Melbourne Cup: Cross Counter first British-trained horse to wins Australia's famous race

Cross Counter wins the Melbourne Cup

Cross Counter has made history by becoming the first British-trained racehorse to win the Melbourne Cup.

Charlie Appleby saddled the winner, ridden by Kerrin McEvoy, in the 158th running of Australia’s famous race.

Cross Counter led home a 1-2-3 for British-trained runners from Marmelo and A Prince Of Arran.

The Cliffsofmoher, trained in Ireland by Aidan O’Brien, suffered a fatal injury when breaking down early in the race.

Cross Counter is owned by Sheikh Mohammed’s Godolphin team, which also won the Derby at Epsom for the first time this year with the Appleby-trained Masar.

“This is everybody’s dream. This year has been so incredible, winning a Derby and now this. I don’t want it to end,” said Appleby.

The Newmarket-based trainer said he had spoken to Sheikh Mohammed, the ruler of Dubai, who had been trying to win the race for 20 years and was “over the moon” with the result.
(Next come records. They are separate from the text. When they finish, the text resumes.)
(** ** [io.TeeReader] *)

(** [io.teeReader{r, w}]; the writer of the package is always a
    [bytes.Buffer]. *)
Record teeReader (R : Type) : Type := mkTee { tee_r : R; tee_w : Buffer }.
Arguments mkTee {R} _ _.
Arguments tee_r {R} _.
Arguments tee_w {R} _.

(** [teeReader.Read]:
<<
  n, err = t.r.Read(p)
  if n > 0 { if n, err := t.w.Write(p[:n]); err != nil { return n, err } }
  return
>> *)
Definition teeReader_Read {R} `{Reader R} (t : teeReader R) (n : nat)
  : list byte * option error * teeReader R :=
  let '(d, err, r') := Read (tee_r t) n in
  if Nat.ltb 0 (length d) then
    let '(n', werr, w') := Buffer_Write (tee_w t) d in
    match werr with
    | Some e => (take n' d, Some e, mkTee r' w')
    | None => (d, err, mkTee r' w')
    end
  else (d, err, mkTee r' (tee_w t)).

Lemma teeReader_Read_eq {R} `{Reader R} (t : teeReader R) n :
  teeReader_Read t n =
  let '(d, err, r') := Read (tee_r t) n in
  (d, err, mkTee r' (mkBuffer (unread (tee_w t) ++ d))).
Proof.
  unfold teeReader_Read. destruct (Read (tee_r t) n) as [[d err] r'].
  destruct (Nat.ltb_spec 0 (length d)) as [Hd|Hd]; cbn.
  - reflexivity.
  - destruct d; [|simpl in Hd; lia]. rewrite app_nil_r.
    destruct (tee_w t); reflexivity.
Qed.

Lemma teeReader_Read_len {R} `{Reader R} (t : teeReader R) n d e t' :
  teeReader_Read t n = (d, e, t') -> length d <= n.
Proof.
  rewrite teeReader_Read_eq.
  destruct (Read (tee_r t) n) as [[d0 e0] r0] eqn:E. intros [= <- _ _].
  eapply Read_len; eassumption.
Qed.

Lemma teeReader_Read_progress {R} `{Reader R} (t : teeReader R) n d t' :
  0 < n -> teeReader_Read t n = (d, None, t') ->
  remaining (tee_r t') < remaining (tee_r t).
Proof.
  intros Hn. rewrite teeReader_Read_eq.
  destruct (Read (tee_r t) n) as [[d0 e0] r0] eqn:E. intros [= -> -> <-].
  cbn [tee_r]. eapply Read_progress; eassumption.
Qed.

#[export] Instance teeReader_Reader {R} `{Reader R} : Reader (teeReader R) := {|
  Read := teeReader_Read;
  remaining t := remaining (tee_r t);
  Read_len := teeReader_Read_len;
  Read_progress := teeReader_Read_progress
|}.

(** [io.ReadCloser] as the code holds it: an interface value, that is a
    state together with the method set of its dynamic type. [Close] has no
    part here: the package calls it once, deferred, on the original body and
    discards its result. *)
Record ReadCloser : Type := mkReadCloser {
  rc_type : Type;
  rc_Reader : Reader rc_type;
  rc_state : rc_type
}.
#[export] Existing Instance rc_Reader.

(** [io.NopCloser(b)] for a [bytes.Buffer] [b]. *)
Definition NopCloser (b : Buffer) : ReadCloser := mkReadCloser Buffer _ b.

(** A scripted stream, the shape of a request body arriving from the
    network: each [Read] returns the next chunk (or the part of it that
    fits [p], keeping the rest), and once the chunks are used up every
    [Read] returns [0, final]. *)
Record chunkReader : Type := mkChunks {
  chunks : list (list byte);
  final : error
}.

Definition chunkReader_Read (r : chunkReader) (n : nat)
  : list byte * option error * chunkReader :=
  match chunks r with
  | [] => ([], Some (final r), r)
  | c :: cs =>
      if Nat.leb (length c) n then (c, None, mkChunks cs (final r))
      else (take n c, None, mkChunks (drop n c :: cs) (final r))
  end.

Fixpoint chunks_weight (cs : list (list byte)) : nat :=
  match cs with
  | [] => 0
  | c :: cs => S (length c) + chunks_weight cs
  end.

Lemma chunkReader_Read_len (r : chunkReader) n d e r' :
  chunkReader_Read r n = (d, e, r') -> length d <= n.
Proof.
  unfold chunkReader_Read. destruct (chunks r) as [|c cs].
  - intros [= <- _ _]. simpl. lia.
  - destruct (Nat.leb_spec (length c) n); intros [= <- _ _]; [lia|].
    rewrite length_take. lia.
Qed.

Lemma chunkReader_Read_progress (r : chunkReader) n d r' :
  0 < n -> chunkReader_Read r n = (d, None, r') ->
  chunks_weight (chunks r') < chunks_weight (chunks r).
Proof.
  unfold chunkReader_Read. intros Hn. destruct (chunks r) as [|c cs].
  - discriminate.
  - destruct (Nat.leb_spec (length c) n); intros [= _ <-]; cbn.
    + lia.
    + rewrite length_drop. lia.
Qed.

#[export] Instance chunkReader_Reader : Reader chunkReader := {|
  Read := chunkReader_Read;
  remaining r := chunks_weight (chunks r);
  Read_len := chunkReader_Read_len;
  Read_progress := chunkReader_Read_progress
|}.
“It’s a challenge that’s been a long road. It’s a very special day and one I will never forget,” said Appleby after the victory watched by a crowd of about 100,000 at Flemington Racecourse.

Winning jockey Kerrin McEvoy and trainer Charlie Appleby after Cross Counter's Melbourne Cup win

Runway set the early pace on rain-softened ground in the world’s richest two-mile handicap race worth A$ 7.3m (£4m) and Australian jockey McEvoy managed to avoid serious trouble at the rear of the field as The Cliffsofmoher, ridden by Ryan Moore, was injured.

McEvoy claimed his third Melbourne Cup after switching wide to launch his challenge in the straight, passing the Charlie Fellowes-trained A Prince Of Arran and edging out the fast-finishing Marmelo, representing Hughie Morrison.

“I thought, mate, is this happening again?” said the ecstatic 38-year-old jockey from Streaky Bay, who also won on Brew (2000) and Almandin (2016).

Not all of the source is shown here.